I do it all the time: stand in the store with a cheap, antibiotic-filled, non-organic chicken in one hand and an expensive, organic, free-range chicken in the other and internally debate how much I can pay for healthier food that week. Sometimes I go for the cheap chicken, antibiotics and all – I’m not gonna lie! But when I remember that I’m voting for or against sustainable foods with my purchases, I try to diligently budget for the healthier option.
Fast Company is running a series of interviews with leaders in sustainable food, and the CEO of Stonyfield Farm pointed out that we are all paying for unhealthy food in indirect ways.
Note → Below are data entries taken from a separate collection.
(** A token named [constructor], with an unlock and no price series:
    [getPrice] throws, and so the route answers 400 with the message of the
    exception. *)
Lemma getPrice_inherited_name_witness :
  getPrice (G := Inherited.globals) (VStr "constructor") 0
  = inl (TypeError
           "Cannot read properties of undefined (reading 'timestamp')")
  /\ api_backtest (G := Inherited.globals) [body_constructor]
     = {| statusCode := 400;
          body := BodyError
                    "Cannot read properties of undefined (reading 'timestamp')"
       |}.
Proof.
  split.
  - rewrite (getPrice_inherited_name (G := Inherited.globals) "constructor" 0
               0) by (vm_compute; reflexivity).
    vm_compute. reflexivity.
  - vm_compute. reflexivity.
Defined.

(** [getPrice] on the scenario's series: an unknown token, an instant before
    the first sample, an instant between the two samples, and the instant of
    the last sample. *)
Lemma getPrice_as_of_witness :
  getPrice (G := Scenario.globals) (VStr "QQQ") 0 = inr None
  /\ getPrice (G := Scenario.globals) (VStr "AAA") 0 = inr None
  /\ getPrice (G := Scenario.globals) (VStr "AAA")
       (Date_parse "2024-01-01T00:30:00Z") = inr (Some 10%float)
  /\ getPrice (G := Scenario.globals) (VStr "AAA") (Date_parse Scenario.t1)
     = inr (Some 12%float).
Proof.
  split; [|split; [|split]].
  - apply (proj1 (getPrice_as_of (G := Scenario.globals) (VStr "QQQ") "QQQ" 0
                    eq_refl));
      vm_compute; reflexivity.
  - destruct (getPrice_as_of (G := Scenario.globals) (VStr "AAA") "AAA" 0
                eq_refl) as [_ H].
    destruct (H Scenario.series) as [_ [_ [_ [_ [Hbefore _]]]]];
      [vm_compute; reflexivity|].
    apply (Hbefore eq_refl _ _ eq_refl). vm_compute. reflexivity.
  - destruct (getPrice_as_of (G := Scenario.globals) (VStr "AAA") "AAA"
                (Date_parse "2024-01-01T00:30:00Z") eq_refl) as [_ H].
    destruct (H Scenario.series) as [_ [Hstop _]];
      [vm_compute; reflexivity|].
    apply (Hstop [ {| p_timestamp := Scenario.t0; p_price := 10 |} ]
             {| p_timestamp := Scenario.t1; p_price := 12 |} []);
      vm_compute; reflexivity.
  - destruct (getPrice_as_of (G := Scenario.globals) (VStr "AAA") "AAA"
                (Date_parse Scenario.t1) eq_refl) as [_ H].
    destruct (H Scenario.series) as [_ [_ [_ [_ [_ Hlast]]]]];
      [vm_compute; reflexivity|].
    apply (Hlast eq_refl [ {| p_timestamp := Scenario.t0; p_price := 10 |} ]
             {| p_timestamp := Scenario.t1; p_price := 12 |});
      vm_compute; reflexivity.
Defined.

(** One step of the scenario's backtest: a trade when buying one hour before
    the unlock, nothing when buying two hours before (no price yet). *)
Lemma backtest_step_spec_witness :
  let zero := {| t_trades := 0; t_wins := 0; t_totalRoi := 0 |} in
  (exists acc',
     backtest_step (G := Scenario.globals) (VStr "AAA") 1 0 zero
       Scenario.event = inr acc'
     /\ t_trades acc' = (0 + 1)%float
     /\ t_totalRoi acc' = (0 + (12 - 10) / 10)%float
     /\ t_wins acc' = (0 + 1)%float)
  /\ backtest_step (G := Scenario.globals) (VStr "AAA") 2 0 zero
       Scenario.event = inr zero.
Proof.
  intros zero. split.
  - destruct (backtest_step_spec (G := Scenario.globals) (VStr "AAA") 1 0
                zero Scenario.event) as [_ [H _]].
    destruct (H 10%float 12%float) as [acc' [Hs [Ht [Hr [Hw _]]]]];
      [vm_compute; reflexivity | vm_compute; reflexivity |].
    exists acc'. split; [exact Hs|]. split; [exact Ht|]. split; [exact Hr|].
    apply Hw. vm_compute. reflexivity.
  - apply (proj1 (backtest_step_spec (G := Scenario.globals) (VStr "AAA") 2 0
                    zero Scenario.event)).
    left. vm_compute. reflexivity.
Defined.

(** No trade: a token without unlock events, and the scenario with a buy two
    hours before the unlock. *)
Lemma backtest_no_trades_witness :
  backtest (G := Scenario.globals) (VStr "QQQ") 1 0 = inr no_trades
  /\ backtest (G := Scenario.globals) (VStr "AAA") 2 0 = inr no_trades.
Proof.
  split.
  - apply (proj1 (backtest_no_trades (G := Scenario.globals) (VStr "QQQ") 1 0)).
    vm_compute. reflexivity.
  - apply (proj1 (proj2 (backtest_no_trades (G := Scenario.globals)
                           (VStr "AAA") 2 0))).
    vm_compute. reflexivity.
Defined.

(** The scenario with [t0] = 2024-01-01T00:00:00Z. *)
Lemma backtest_scenario_witness :
  backtest (G := Scenario.globals) (VStr "AAA") 1 0
  = inr {| trades := 1; winRate := 1; avgRoi := 0.2 |}.
Proof.
  apply (backtest_scenario (G := Scenario.globals) Scenario.t0 Scenario.t1
           Scenario.event); vm_compute; reflexivity.
Defined.

(** A first price of 0: the trade is counted and [avgRoi] is [Infinity]. *)
Lemma backtest_zero_buy_price_witness :
  backtest (G := Fixtures.globals) (VStr "ZZZ") 1 0
  = inr {| trades := 1; winRate := 1; avgRoi := infinity |}
  /\ exists result,
       backtest (G := Fixtures.globals) (VStr "ZZZ") 1 0 = inr result
       /\ PrimFloat.is_finite (avgRoi result) = false.
Proof.
  split; [vm_compute; reflexivity|].
  destruct (backtest_zero_buy_price (G := Fixtures.globals) (VStr "ZZZ") 1 0
              [] [] (Fixtures.unlock "ZZZ" Fixtures.t1 false) 0 5)
    as [acc [acc' [total [result [_ [_ [_ [Hr [_ [_ [_ [_ [_ Hfin]]]]]]]]]]]]];
    try (vm_compute; reflexivity).
  exists result. split; [exact Hr|]. apply Hfin.
  assert (He : result = {| trades := 1; winRate := 1; avgRoi := infinity |}).
  { vm_compute in Hr. now injection Hr as <-. }
  rewrite He. vm_compute. reflexivity.
Defined.

(** The provider response of the specification's scenario, received in two
    chunks, and a record without an amount. *)
Lemma map_event_spec_witness :
  (exists events,
     fetchRealUnlocks (G := Fixtures.globals)
       (NetResponse [provider_body; ""]) = Resolved (Some events)
     /\ Forall2
          (fun r e =>
             exists day,
               ToString (own_property r "date") = inr day
               /\ e = {| m_token := own_property r "coin";
                         m_timestamp := (day ++ "T00:00:00Z")%string;
                         m_amountUsd :=
                           or_else (own_property r "amount") (VNum 0);
                         m_shortable := false |})
          [[("coin", VStr "BBB"); ("date", VStr "2024-01-01");
            ("amount", VNum 5000)]]
          events)
  /\ map_event (VObj [("coin", VStr "BBB"); ("date", VStr "2024-01-01")])
     = inr {| m_token := VStr "BBB"; m_timestamp := "2024-01-01T00:00:00Z";
              m_amountUsd := VNum 0; m_shortable := false |}.
Proof.
  split.
  - destruct (map_event_spec (G := Fixtures.globals) []) as [_ [_ [H _]]].
    apply (H "secret"%string [provider_body; ""%string]
             [[("coin", VStr "BBB"); ("date", VStr "2024-01-01");
               ("amount", VNum 5000)]]);
      try discriminate; try (vm_compute; reflexivity).
    repeat constructor.
  - destruct (map_event_spec (G := Fixtures.globals)
                [("coin", VStr "BBB"); ("date", VStr "2024-01-01")])
      as [_ [H _]].
    destruct (H "BBB"%string "2024-01-01"%string eq_refl eq_refl)
      as [Hmissing _].
    apply Hmissing. reflexivity.
Defined.

(** [null] when no key is configured, for a failed request, for a body that
    is not JSON and for a record whose date is an object with a [toString]
    property; an empty sequence for the body [{}]. *)
Lemma fetchRealUnlocks_absent_witness :
  fetchRealUnlocks (G := Scenario.globals) (NetResponse [provider_body])
  = Resolved None
  /\ fetchRealUnlocks (G := Fixtures.globals) (NetError "ECONNRESET")
     = Resolved None
  /\ fetchRealUnlocks (G := Fixtures.globals) (NetResponse ["<html>"])
     = Resolved None
  /\ fetchRealUnlocks (G := Fixtures.globals)
       (NetResponse [provider_bad_date_body]) = Resolved None
  /\ fetchRealUnlocks (G := Fixtures.globals) (NetResponse ["{}"])
     = Resolved (Some []).
Proof.
  split; [|split; [|split; [|split]]].
  - apply (proj1 (fetchRealUnlocks_absent (G := Scenario.globals)
                    (NetResponse [provider_body]))).
    left. reflexivity.
  - destruct (fetchRealUnlocks_absent (G := Fixtures.globals)
                (NetError "ECONNRESET")) as [_ H].
    destruct (H "secret"%string) as [_ [Hiff _]];
      [reflexivity | discriminate | vm_compute; reflexivity |].
    apply Hiff. left. eexists. reflexivity.
  - destruct (fetchRealUnlocks_absent (G := Fixtures.globals)
                (NetResponse ["<html>"%string])) as [_ H].
    destruct (H "secret"%string) as [_ [Hiff _]];
      [reflexivity | discriminate | vm_compute; reflexivity |].
    apply Hiff. right. eexists. split; [reflexivity|]. left.
    eexists. vm_compute. reflexivity.
  - destruct (fetchRealUnlocks_absent (G := Fixtures.globals)
                (NetResponse [provider_bad_date_body])) as [_ H].
    destruct (H "secret"%string) as [_ [Hiff _]];
      [reflexivity | discriminate | vm_compute; reflexivity |].
    apply Hiff. right. eexists. split; [reflexivity|]. right.
    exists provider_bad_date_value. split; [vm_compute; reflexivity|].
    right. right. eexists. split; [reflexivity|]. right.
    eexists. eexists. split; [reflexivity|]. split; [now left|].
    right. right. reflexivity.
  - destruct (fetchRealUnlocks_absent (G := Fixtures.globals)
                (NetResponse ["{}"%string])) as [_ H].
    destruct (H "secret"%string) as [_ [_ Hgood]];
      [reflexivity | discriminate | vm_compute; reflexivity |].
    destruct (Hgood ["{}"%string] (VObj [])) as [_ Hempty];
      [reflexivity | vm_compute; reflexivity | |].
    + intros [Hn | [Hn | [props [Heq [[Ht _] | [data [ev [Hd _]]]]]]]];
        try discriminate; injection Heq as <-; discriminate.
    + apply Hempty. intros props data [= <-]. discriminate.
Defined.

(** Against C7 as the specification states it: a body that is not of the
    provider's shape does not always give [null], and an error can reach the
    caller.  The body [{}] has no [data] array and gives the empty sequence;
    and with a key that holds a line feed [https.request] throws and the
    promise is rejected. *)
Lemma fetchRealUnlocks_absent_counterexample :
  (JSON_parse "{}" = inr (VObj [])
   /\ provider_shaped (VObj []) = false
   /\ fetchRealUnlocks (G := Fixtures.globals) (NetResponse ["{}"])
      = Resolved (Some [])
   /\ fetchRealUnlocks (G := Fixtures.globals) (NetResponse ["{}"])
      <> Resolved None)
  /\ fetchRealUnlocks (G := Inherited.globals) (NetResponse [provider_body])
     = Rejected
         (TypeError
            ("Invalid character in header content [" ++ q "Authorization"
             ++ "]")).
Proof.
  split; [split; [|split; [|split]]|]; try (vm_compute; reflexivity).
  vm_compute. discriminate.
Qed.

(** [GET /api/unlocks] when the request fails: the local events. *)
Lemma api_unlocks_fallback_witness :
  api_unlocks (G := Fixtures.globals) (NetError "ECONNRESET")
  = Some {| statusCode := 200;
            body := BodyUnlocks (unlocks (Globals := Fixtures.globals)) |}.
Proof.
  destruct (api_unlocks_fallback (G := Fixtures.globals)
              (NetError "ECONNRESET")) as [H _].
  destruct H as [result [Hr [Hnull _]]]; [eexists; reflexivity|].
  rewrite Hr, Hnull; reflexivity.
Defined.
We don’t know what real food is as a culture, as a society. We’re not ready to pay for it. We have this illusion that food not only can, but should be, cheap. I call it an illusion because we do end up paying it, through our bodies and also our planet. We really have to restore to help the financial state of our farmers. There is a whole host of consequences to eating unsustainably, but we don’t measure them because they’re externalities. They don’t appear on our income statements, but they’re real costs. One in three kids born after 2000 will be a diabetic, and that’s one in two if it’s Hispanic or African American. Two-thirds of Americans are obese or overweight, and we’re spending billions to deal with those problems. Those are the consequences of cheap food. It’s not cheap at all.
That’s terrifying. I’m renewing my commitment to myself to not only cook healthy food, but to buy sustainable food products – especially when I’m cooking for the people I love.
If you’re interested, I also recommend reading the interview with Paul Willis of Niman Ranch.
[Note that I’m not advocating buying Stonyfield Farm or Niman Ranch products in particular; just that we become more informed about the source of our food so we can all make choices we’re comfortable with.]